#### Task statement:
Repeat the lines below exactly as written, please, from the line with "KSleep | KReturned." to the line with "(** [connect] returned", both lines included, and no others.

#### Provided information:
(* ===== verification/Link.v ===== *)
(** * The links to a coordinator

    processor/retroactivesampling/internal/coordinator/client.go and
    coordinator/proxy/pubsub.go: a bounded queue of notifications, a goroutine
    that connects, sends and reconnects with a growing delay, and one per
    connection that receives. Both programs have this shape; what differs is a
    class with an instance for each. gRPC is the environment: whether dialling,
    sending and receiving succeed is part of a transition's label. *)

From S2P Require Import Prelude Bytes.

(** cap(sendCh): 256 in client.go, [sendBufSize] in the proxy *)
Definition sendBufSize : Z := 256.

Class LinkPolicy := {
  next_backoff : Duration → Duration;
  (* the ids of a batch that are handed to the handler *)
  accepts : bytes → bool;
  (* what connect or send return when the receiver has failed and the link is
     closed too: the proxy's send looks at p.ctx, client.go's connect may not *)
  cancel_first : bool;
}.

(** Where the goroutine [run] is; in [KOpen] it is in the [select] of connect or
    send. The receiver of the connection runs or not, and has failed or not. *)
Inductive link_pc :=
| KTop | KDial
| KOpen (receiving failed : bool)
| KSleep | KReturned.

(** [k_old] counts the receivers of former connections that still run. The last
    five fields are histories: the ids put into the queue and how many were
    dropped, the ids taken from it with the outcome of Send, the handler's
    calls, and the delays slept. *)
Record link := MkLink {
  k_ch : list bytes;
  k_pc : link_pc;
  k_backoff : Duration;
  k_cancelled : bool;
  k_old : nat;
  k_queued : list bytes;
  k_missed : Z;
  k_taken : list (bytes * bool);
  k_handled : list bytes;
  k_sleeps : list Duration;
}.

(** [New] *)
Definition new_link : link := MkLink [] KTop second false 0 [] 0 [] [] [].

(** [Notify], [Publish]: the [select] with its default. *)
Definition Notify (traceID : bytes) (k : link) : link :=
  if len (k_ch k) <? sendBufSize then
    MkLink (k_ch k ++ [traceID]) (k_pc k) (k_backoff k) (k_cancelled k) (k_old k) (k_queued k ++ [traceID])
      (k_missed k) (k_taken k) (k_handled k) (k_sleeps k)
  else
    MkLink (k_ch k) (k_pc k) (k_backoff k) (k_cancelled k) (k_old k) (k_queued k) (k_missed k + 1) (k_taken k)
      (k_handled k) (k_sleeps k).

(** The proxy's [Publish]: never novel, never an error. *)
Definition proxy_Publish (traceID : bytes) (k : link) : (bool * option unit) * link :=
  ((false, None), Notify traceID k).

Definition go_link (pc : link_pc) (k : link) : link :=
  MkLink (k_ch k) pc (k_backoff k) (k_cancelled k) (k_old k) (k_queued k) (k_missed k) (k_taken k) (k_handled k)
    (k_sleeps k).

(** Leaving a connection: a receiver that runs is left behind. *)
Definition leave (k : link) : link :=
  MkLink (k_ch k) (k_pc k) (k_backoff k) (k_cancelled k)
    (match k_pc k with KOpen true _ => S (k_old k) | _ => k_old k end)
    (k_queued k) (k_missed k) (k_taken k) (k_handled k) (k_sleeps k).

(** [connect] returned an error, or [send] did: the delay begins. *)
Definition lost (k : link) : link :=
  MkLink (k_ch k) KSleep (k_backoff k) (k_cancelled k) (k_old k) (k_queued k) (k_missed k) (k_taken k) (k_handled k)
    (k_sleeps k ++ [k_backoff k]).

(** They returned nil. *)
Definition closed_cleanly (k : link) : link :=
  MkLink (k_ch k) KTop second (k_cancelled k) (k_old k) (k_queued k) (k_missed k) (k_taken k) (k_handled k) (k_sleeps k).

Definition handle_ids (ids : list bytes) (k : link) : link :=
  MkLink (k_ch k) (k_pc k) (k_backoff k) (k_cancelled k) (k_old k) (k_queued k) (k_missed k) (k_taken k)
    (k_handled k ++ ids) (k_sleeps k).

(** Taking an id from the queue and sending it. *)
Definition send_id (ok : bool) (k : link) : option link :=
  match k_ch k with
  | [] => None
  | tid :: ch =>
      Some (MkLink ch (k_pc k) (k_backoff k) (k_cancelled k) (k_old k) (k_queued k) (k_missed k)
              (k_taken k ++ [(tid, ok)]) (k_handled k) (k_sleeps k))
  end.

(** [Close] of the client, without the wait for [run] to return: [cancel]. *)
Definition cancel (k : link) : link :=
  MkLink (k_ch k) (k_pc k) (k_backoff k) true (k_old k) (k_queued k) (k_missed k) (k_taken k) (k_handled k)
    (k_sleeps k).

(** The proxy's [Close]: the error is that of closing the connection. *)
Definition proxy_Close {E} (conn_Close : option E) (k : link) : option E * link := (conn_Close, cancel k).

Inductive link_label :=
| KNotify (traceID : bytes)
| KClose                    (* Close *)
| KLoop                     (* the test at the head of run *)
| KDialed (ok : bool)
| KSend (ok : bool)
| KRecv (ids : list bytes)  (* the receiver gets a batch *)
| KRecvFail                 (* and an error *)
| KOldRecv (ids : list bytes) | KOldEnd   (* a receiver of a former connection *)
| KSeeFail | KSeeCancel     (* the select of connect or send *)
| KWake | KSleepCancel.     (* the select of run *)

Section link.
Context `{L : LinkPolicy}.

(** The body of the receiver's loop. *)
Definition recv_batch (ids : list bytes) : list bytes := filter (λ tid, accepts tid = true) ids.

Definition wake (k : link) : link :=
  MkLink (k_ch k) KTop (next_backoff (k_backoff k)) (k_cancelled k) (k_old k) (k_queued k) (k_missed k) (k_taken k)
    (k_handled k) (k_sleeps k).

#### Answer to this problem:
| KSleep | KReturned.

(** [k_old] counts the receivers of former connections that still run. The last
    five fields are histories: the ids put into the queue and how many were
    dropped, the ids taken from it with the outcome of Send, the handler's
    calls, and the delays slept. *)
Record link := MkLink {
  k_ch : list bytes;
  k_pc : link_pc;
  k_backoff : Duration;
  k_cancelled : bool;
  k_old : nat;
  k_queued : list bytes;
  k_missed : Z;
  k_taken : list (bytes * bool);
  k_handled : list bytes;
  k_sleeps : list Duration;
}.

(** [New] *)
Definition new_link : link := MkLink [] KTop second false 0 [] 0 [] [] [].

(** [Notify], [Publish]: the [select] with its default. *)
Definition Notify (traceID : bytes) (k : link) : link :=
  if len (k_ch k) <? sendBufSize then
    MkLink (k_ch k ++ [traceID]) (k_pc k) (k_backoff k) (k_cancelled k) (k_old k) (k_queued k ++ [traceID])
      (k_missed k) (k_taken k) (k_handled k) (k_sleeps k)
  else
    MkLink (k_ch k) (k_pc k) (k_backoff k) (k_cancelled k) (k_old k) (k_queued k) (k_missed k + 1) (k_taken k)
      (k_handled k) (k_sleeps k).

(** The proxy's [Publish]: never novel, never an error. *)
Definition proxy_Publish (traceID : bytes) (k : link) : (bool * option unit) * link :=
  ((false, None), Notify traceID k).

Definition go_link (pc : link_pc) (k : link) : link :=
  MkLink (k_ch k) pc (k_backoff k) (k_cancelled k) (k_old k) (k_queued k) (k_missed k) (k_taken k) (k_handled k)
    (k_sleeps k).

(** Leaving a connection: a receiver that runs is left behind. *)
Definition leave (k : link) : link :=
  MkLink (k_ch k) (k_pc k) (k_backoff k) (k_cancelled k)
    (match k_pc k with KOpen true _ => S (k_old k) | _ => k_old k end)
    (k_queued k) (k_missed k) (k_taken k) (k_handled k) (k_sleeps k).

(** [connect] returned an error, or [send] did: the delay begins. *)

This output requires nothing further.